En este post corregiremos el problema "Invalid master key" con los nodos con Salt minion (minions) qué ocurre al tener diferentes versiones de salt.
Introducción
Desde hace varias semanas note que un conjunto de minions marcaban errores "Invalid master key", lo cual era extraño por que la misma configuración funcionaba sin problemas con otros minions.
Después de revisar logs en /var/log/salt/minion y usar algunos workarounds, se identificó el problema al tener diferentes versiones de Salt entre el salt-master y los salt-minions.
El ambiente es el siguiente:
salt-master: Rocky Linux 8.9 con Salt 3005.x
salt-minions: Rockly Linux 9.3 con Salt 3007.0
Aunque la diferencia entre versiones de Salt es mínima, en la documentación de Salt claramente dice que ejecutar minions con versiones más recientes que el master no esta garantizado puesto que el minion puede incluir cambios no soportados por el master.
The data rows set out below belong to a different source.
Lemma lex_quoted word value text : lex word (quote_posix value ++ text) = lex (Some (default [] word ++ value)) text.
Proof.
  unfold quote_posix. cut (∀ q word, 39%N ∉ q →
    lex word ([39%N] ++ q ++ (value ≫= λ c, if (c =? 39)%N then [39; 34; 39; 34; 39]%N else [c]) ++ [39%N] ++ text)
    = lex (Some (default [] word ++ q ++ value)) text).
  { intros Hcut. pose proof (Hcut [] word (not_elem_of_nil _)) as Heq. simpl in Heq. rewrite <-!app_assoc. exact Heq. }
  induction value as [|c value IH]; intros q w Hq.
  - rewrite app_nil_r. cbn [mbind list_bind]. rewrite app_nil_l. by rewrite lex_single.
  - cbn [mbind list_bind]. destruct (N.eqb_spec c 39) as [->|Hc].
    + change ([39; 34; 39; 34; 39]%N) with ([39%N] ++ [34%N] ++ [39%N] ++ [34%N] ++ [39%N]). rewrite <-!app_assoc.
      rewrite (lex_single w q _) by done.
      rewrite (lex_double _ [39%N] _) by (repeat constructor; set_solver).
      etrans; [apply (IH [] (Some ((default [] w ++ q) ++ [39%N])) (not_elem_of_nil _))|].
      cbn [default from_option id]. by rewrite <-!app_assoc.
    + pose proof (IH (q ++ [c]) w) as Heq. rewrite <-!app_assoc in Heq. rewrite <-!app_assoc. rewrite Heq; [done|].
      rewrite elem_of_app, list_elem_of_singleton. naive_solver.
Qed.
Lemma lex_words words : lex None (Net.join (u " ") (quote_posix <$> words)) = Some words.
Proof.
  induction words as [|w words IH]; [apply lex_end|]. destruct words as [|w' words].
  - cbn [fmap list_fmap Net.join]. rewrite <-(app_nil_r (quote_posix w)), lex_quoted. apply lex_last.
  - change (Net.join (u " ") (quote_posix <$> w :: w' :: words))
      with (quote_posix w ++ [32%N] ++ Net.join (u " ") (quote_posix <$> w' :: words)).
    rewrite lex_quoted. cbn [app]. by rewrite lex_blank, IH.
Qed.

(** C12. The arguments Herdr is run with are the ones that were meant, whatever they hold
    (quotes, spaces, dollar signs, line feeds), on this machine and behind ssh alike: the
    shell of the other host reads the one string it is given as exactly the executable, the
    session and the arguments of the operation. *)
Theorem herdr_sees_arguments t c executable args :
  let argv := executable :: match tgt_session t with Some s => [u "--session"; s] | None => [] end ++ args in
  let cmd := build_herdr_command t c executable args in
  match tgt_ssh t with
  | None => program cmd :: arguments cmd = argv
  | Some destination =>
      ∃ remote, program cmd = ssh_bin c ∧ arguments cmd = ssh_flags c ++ [u "--"; destination; remote] ∧ lex None remote = Some argv
  end.
Proof.
  intros argv cmd. unfold cmd, build_herdr_command. destruct (tgt_ssh t) as [d|]; [|done].
  eexists. split; [done|]. split; [done|]. apply lex_words.
Qed.
End shell.

(** ** Discovered sessions *)

#[local] Instance name_le_trans : Transitive name_le.
Proof. intros a b c. unfold name_le. apply cmp_le_trans. Qed.
#[local] Instance name_le_total : Total name_le.
Proof. intros a b. unfold name_le. apply cmp_le_total. Qed.

Lemma dedup_sorted previous l :
  StronglySorted name_le l → (∀ p, previous = Some p → Forall (λ s, cmp_le p (ds_name s)) l) →
  NoDup (ds_name <$> dedup_names previous l) ∧ (∀ p, previous = Some p → p ∉ ds_name <$> dedup_names previous l)
  ∧ dedup_names previous l ⊆ l.
Proof.
  revert previous. induction l as [|s l IH]; intros previous Hs Hp; [split_and!; [constructor|set_solver|done]|].
  apply StronglySorted_inv in Hs as [Hs Hall]. cbn [dedup_names].
  assert (∀ p, Some (ds_name s) = Some p → Forall (λ s, cmp_le p (ds_name s)) l) as Hnext.
  { intros p [= <-]. exact Hall. }
  case_bool_decide as Heq.
  - destruct (IH previous Hs) as (? & ? & ?); [|split_and!; [done..|set_solver]].
    intros p Hpp. specialize (Hp p Hpp). by apply Forall_cons in Hp as [_ ?].
  - destruct (IH (Some (ds_name s)) Hs Hnext) as (Hnd & Hnot & Hsub). rewrite fmap_cons. split_and!.
    + constructor; [by apply Hnot|done].
    + intros p -> [->|Hin]%elem_of_cons; [done|]. specialize (Hp p eq_refl). apply Forall_cons in Hp as [Hle _].
      apply list_elem_of_fmap in Hin as (s' & -> & Hin). apply Heq. f_equal.
      assert (cmp_le (ds_name s) (ds_name s')) as Hge by (eapply (proj1 (Forall_forall _ _) Hall); by apply Hsub).
      by apply (anti_symm cmp_le).
    + intros x [->|Hx]%elem_of_cons; [left|right; by apply Hsub].
Qed.

(** A host's sessions, as [discover_sessions_once] keeps them. *)
Definition well_listed (sessions : list DiscoveredSession) : Prop :=
  NoDup (ds_name <$> sessions) ∧ Forall (λ s, ds_running s = true ∧ valid_discovered_session s = true) sessions.

Section discovery.
Context {V W : Type} `{JsonValue V, JsonText V, SessionLists V, Processes W, Display}.

Lemma discovered_once_well_listed c t executable w sessions :
  (discover_sessions_once c t executable w).1 = Ok sessions → well_listed sessions.
Proof.
  unfold discover_sessions_once. destruct (output _ w) as [[out|?] w']; cbn [fst]; [|done].
  destruct (out_success out); [|done]. cbn [negb]. destruct (_ <? _); [done|].
  destruct (parse_last_json _) as [v|?]; [|done]. cbn [mbind result_bind]. destruct (read_session_list v) as [l|]; [|done].
  cbn [mbind result_bind ok_or]. intros [= <-]. set (kept := filter _ l).
  assert (StronglySorted name_le (stable_sort name_le kept)) as Hs by (apply stable_sort_sorted; apply _).
  destruct (dedup_sorted None _ Hs) as (Hnd & _ & Hsub); [done|]. split; [done|].
  apply Forall_forall. intros s Hin%Hsub. rewrite (stable_sort_Permutation name_le) in Hin.
  apply list_elem_of_filter in Hin as [Hkept _]. by apply Is_true_true, andb_true_iff in Hkept.
Qed.
Lemma discovered_well_listed c t elapsed w d :
  (discover_running_sessions c t elapsed w).1 = Ok d → well_listed (sd_sessions d).
Proof.
  unfold discover_running_sessions, discover_sessions. generalize (@nil ustr) as failures, (tgt_herdr_bins t) as candidates.
  intros failures candidates. revert failures w. induction candidates as [|e candidates IH]; intros failures w; cbn [discover_from].
  { by destruct elapsed. }
  destruct (discover_sessions_once c t e w) as [[sessions|?] w'] eqn:E; [|apply IH].
  destruct elapsed; [done|]. intros [= <-]. simpl. eapply (discovered_once_well_listed c t e w). by rewrite E.
Qed.

Lemma discovered_target_valid names t s :
  validate_target names t = Ok () → valid_discovered_session s = true →
  ∀ t', t' ∈ targets_for_discovered_sessions t [s] → validate_target names t' = Ok ().
Proof.
  intros Hv Hs t' ->%list_elem_of_singleton. unfold valid_discovered_session in Hs.
  rewrite !andb_true_iff, !negb_true_iff, bool_decide_eq_false in Hs. destruct Hs as [[[[[Hne Hslash] Hc] Habs] Hcolon] Hsc].
  revert Hv. unfold validate_target, validate_session, validate_socket. cbn [tgt_name tgt_herdr_bins tgt_tags tgt_roots tgt_ssh tgt_session tgt_socket].
  autorewrite with herdr_check. rewrite Hslash, Hc, Habs, Hcolon, Hsc, !bool_decide_eq_false.
  intros Hv. destruct_and!. split_and!; try done; [|by right]. intros Hempty. by rewrite Hempty in Habs.
Qed.
End discovery.

(** ** Expanding a configuration *)

(** What an expanded target keeps of the configured one. *)
Definition expanded_from (t t' : Target) : Prop :=
  tgt_name t' = tgt_name t ∧ tgt_ssh t' = tgt_ssh t ∧ tgt_tags t' = tgt_tags t ∧ tgt_roots t' = tgt_roots t
  ∧ tgt_herdr_bins t' = tgt_herdr_bins t.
Actualización del Salt master
Una vez identificado el problema, veamos el proceso de actualización:
Para actualizar el servidor salt-master
# Borrar la version vieja de salt y el repo anterior en caso de existir
dnf erase salt
rm -f /etc/yum.repos.d/salt.repo
# Actualizar el sistema en general para reducir problemas de dependencias
dnf update -y
# Configurar el nuevo repo de Salt
rpm --import https://repo.saltproject.io/salt/py3/redhat/8/x86_64/SALT-PROJECT-GPG-PUBKEY-2023.pub
curl -fsSL https://repo.saltproject.io/salt/py3/redhat/8/x86_64/latest.repo | sudo tee /etc/yum.repos.d/salt.repo
# Instalar la nueva version de salt-master y salt-minion en el mismo host, para este ejemplo utilizaré el script de bootstraping de Salt
# -i específica el hostname del minion
# -A es el hostname del salt master
# -M installa el master y el minion, en este caso, el master también es minion
# -r Desactiva cualquier configuración, reutiliza la configuración previa
# stable 3007.0 es la última versión estable
curl -o bootstrap-salt.sh -L https://bootstrap.saltproject.io && chmod +x bootstrap-salt.sh
./bootstrap-salt.sh -i salt-minion -A salt-master -M -r stable 3007.0
rm -f bootstrap-salt.sh
Algunas cosas a destacar sobre la actualización:
- En el caso de Rocky Linux hay que utilizar el repo de RHEL, CentOS Stream no es compatible
Puesto que el salt-minion ya cuenta con la última versión de Salt, solo hay que verificar que funcione correctamente. Esto se puede hacer de 2 formas:
# Probar que responsa el nodo indicando que ya no hay problema con las llaves
salt salt-minion test.ping
# Simular la sincronización de la configuración
salt salt-minion state.highstate test=TRUE
# Sincronizar la configuración
salt salt-minion state.highstate
Una vez que todo funciona correctamente, podemos regresar a administrar los minions de forma habitual!